The federal gas tax currently adds 18.4 cents per gallon on regular gasoline, 19.3 cents per gallon for aircraft fuel and 24.4 cents per gallon on diesel fuel, and the money that's collected goes directly to the federal Highway Trust Fund, but only an act of Congress can alter or even pause collection of those taxes.
"Notably, Trump isn’t the first person to think that pausing the tax is a potential political win — and it’s a policy proposal that has crossed political lines," Brown wrote.
Then-senators Hillary Clinton and John McCain proposed a "gas tax holiday" during their presidential campaigns in 2008, and former President Joe Biden asked Congress to pass a suspension in 2022 to counter soaring inflation ahead of that year's midterm election, but Republicans opposed that proposal that would have boosted Democratic chances.
"This time around, Trump’s backing might shift the dynamic," Brown wrote. "But just because an idea is bipartisan doesn’t make it a good one."
Senate Democrats actually introduced a bill in March to suspend the gas tax until Oct. 1, and Rep. Anna Paulina Luna (R-FL) responded to Trump's comments Monday to announce that she'll introduce a proposal of her own, but Brown explained that previous proposals have flopped because lower prices boost demand – and that benefits oil companies more than consumers.
"The funds diverted from the HTF wouldn’t all flow directly back into consumers’ pockets," Brown wrote. "A 2022 estimate from the University of Pennsylvania’s Wharton School found that pauses in state fuel taxes that year only partially went to consumers, with the rest going to corporations. The same is likely true at the federal level, given that gas wholesalers pay the tax up front and gas stations aren’t reaping the same benefits as the major oil companies, leaving them less likely to slash prices by too much."
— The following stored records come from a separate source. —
Lemma no_collision ops l : met_collision lib ops l → False.
Proof.
  intros (ops1 & [f op] & ops2 & _ & H). destruct op; cbn in H; [|done..]. destruct H as (raw & raw' & _ & _ & Hne & E).
  by apply Hne, sha_inj.
Qed.
(** The second namespace pins the image the first pulls by tag; the first then drops its own. *)
Definition shared : list ((nat → option error) * ImageOp) :=
  [(fine, pull_op "a" "reg.io/app:db"); (fine, pull_op "b" "reg.io/app@sha256:db"); (fine, OpRemove "a" "reg.io/app:db")].
Definition b_ref : imageRef := mkImageRef "b" "reg.io/app@sha256:db" "sha256:db".
Lemma shared_bound : ly_refs (run_ops lib shared empty) !! storeKey lib "b" "reg.io/app@sha256:db" = Some (Some b_ref).
Proof. vm_compute. reflexivity. Qed.
Lemma bindings_never_dangle_witness :
  ly_refs (run_ops lib shared empty) !! storeKey lib "a" "reg.io/app:db" = None ∧
  (∃ m c, resolves lib (run_ops lib shared empty) "b" "reg.io/app@sha256:db" = Ok (mkImageSpec (blobPath ∘ ds_Digest <$> distinct (mf_Layers m)) c)) ∧
  ∀ raw t, ly_blobs (run_ops lib shared empty) !! sha "base" = Some (BLayer raw t) → t = false.
Proof.
  split; [vm_compute; reflexivity|].
  destruct (bindings_never_dangle lib shared empty empty_ok) as [[]%no_collision|[H Hb]]. split.
  - destruct (H _ b_ref shared_bound eq_refl) as (m & c & _ & Hr & _). by exists m, c.
  - intros raw t Ht. destruct (Hb _ _ Ht) as [[_ ?]|[[x Hx]|(ops1 & f & op & ops2 & E & _ & (n & e & Hf) & _)]]; [done|done|].
    assert ((f, op) ∈ shared) as Hin by (rewrite E; apply elem_of_app; right; left).
    assert (f = fine) as -> by (clear -Hin; unfold shared in Hin; repeat (apply elem_of_cons in Hin as [Hin|Hin];
      [exact (f_equal fst Hin)|]); by apply elem_of_nil in Hin). discriminate Hf.
Defined.

(** A purge that fails on every removal, a pull and a removal by another tenant. *)
Definition before : Layout := run_ops lib [(fine, pull_op "b" "reg.io/app@sha256:db")] empty.
Definition others : list ((nat → option error) * ImageOp) :=
  [(fine, pull_op "a" "reg.io/web:web"); (λ n, if (4 <? n)%nat then Some "busy" else None, OpPurge ["reg.io/app@sha256:db"]);
   (fine, OpRemove "a" "reg.io/web:web")].
Lemma tenants_keep_their_images_witness :
  resolves lib (run_ops lib others before) "b" "reg.io/app@sha256:db" = Ok (mkImageSpec ["blobs/sha256/base"; "blobs/sha256/data"] config) ∧
  ly_blobs (run_ops lib others before) !! sha "base" = Some (BLayer "base" false).
Proof.
  destruct (tenants_keep_their_images lib others before b_ref (mkImageSpec ["blobs/sha256/base"; "blobs/sha256/data"] config)) as [H|(H & m & _ & _ & _)].
  - destruct (run_ops_ok lib [(fine, pull_op "b" "reg.io/app@sha256:db")] empty empty_ok) as [H|[]%no_collision]. exact H.
  - vm_compute. reflexivity.
  - reflexivity.
  - repeat constructor; cbn; first [reflexivity|discriminate|left; discriminate].
  - vm_compute. reflexivity.
  - exfalso. apply Exists_exists in H as (x & _ & Hx). destruct (snd x); cbn in Hx; [by destruct Hx|by destruct Hx|done].
  - split; [exact H|]. vm_compute. reflexivity.
Defined.

Lemma pull_verified_witness :
  ∃ raw m declared, sha raw = "sha256:db" ∧ manifests raw = Ok m ∧
    checkManifest is_sha m (image_bounds limits) = Ok declared ∧ checkStoreBudget (Ok 0) (Ok 1000) declared limits = None.
Proof.
  set (x := pull lib fine registry (λ _, true) (λ _ _, None) "linux/amd64" (Ok 0) (Ok 1000) "b" "reg.io/app@sha256:db" limits (empty, 0%nat)).
  assert (x = (x.1, Ok tt)) as E by (vm_compute; reflexivity).
  destruct (pull_verified lib fine registry (λ _, true) (λ _ _, None) "linux/amd64" (Ok 0) (Ok 1000) "b" "reg.io/app@sha256:db" limits empty 0%nat x.1 E)
    as (raw & m & declared & Hr & Hm & Hc & Hb & _).
  exists raw, m, declared. split; [|done].
  assert (ly_refs x.1.1 !! storeKey lib "b" "reg.io/app@sha256:db" = Some (Some b_ref)) as Hx by (vm_compute; reflexivity).
  rewrite Hx in Hr. injection Hr as Hd. change ("db" = raw) in Hd. subst raw. reflexivity.
Defined.

(** A layer that declares no size is read without a bound: the image declares three bytes,
    that is what the free space is compared with, and nine more are stored. *)
Example undeclared_layer_unbounded :
  checkManifest is_sha (mkManifest (blob_desc "cfg" 3) [blob_desc "unbounded" 0]) (image_bounds limits) = Ok 3 ∧
  bounded (body "unbounded") 0 "its declared size" = (String.list_ascii_of_string "unbounded", EOF) ∧
  let l := exec lib empty (fine, OpPull registry (λ _, true) (λ _ _, None) "linux/amd64" (Ok 0) (Ok 3) "a" "reg.io/x:bomb" limits) in
  ly_blobs l !! sha "unbounded" = Some (BLayer "unbounded" false).
Proof. vm_compute. auto. Qed.

(** The removal of a layer fails half-way; the next image that has the layer takes the torn
    directory for a complete one. *)
Example torn_layer_reused :
  let l := run_ops lib [(fine, pull_op "a" "reg.io/app:web"); (λ n, if bool_decide (n = 9%nat) then Some "busy" else None, OpRemove "a" "reg.io/app:web");
                        (fine, pull_op "b" "reg.io/app:db")] empty in
  resolves lib l "b" "reg.io/app:db" = Ok (mkImageSpec ["blobs/sha256/base"; "blobs/sha256/data"] config) ∧
  ly_blobs l !! sha "base" = Some (BLayer "base" true).
Proof. vm_compute. auto. Qed.
End ImageDemo.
The federal gas tax hasn't changed with rising inflation since the rate was fixed in 1993, and it's also far lower than most states impose, and Brown argued that funding was necessary to build and maintain U.S. highways.
"With gas prices likely to remain elevated until next year at the soonest without a sudden change of heart from Iran to open the Strait of Hormuz, a pause in the gas tax could easily become permanent," Brown wrote. "By treating only the symptom, the disease itself would be allowed to fester, leaving gas prices painfully high and letting politicians off the hook."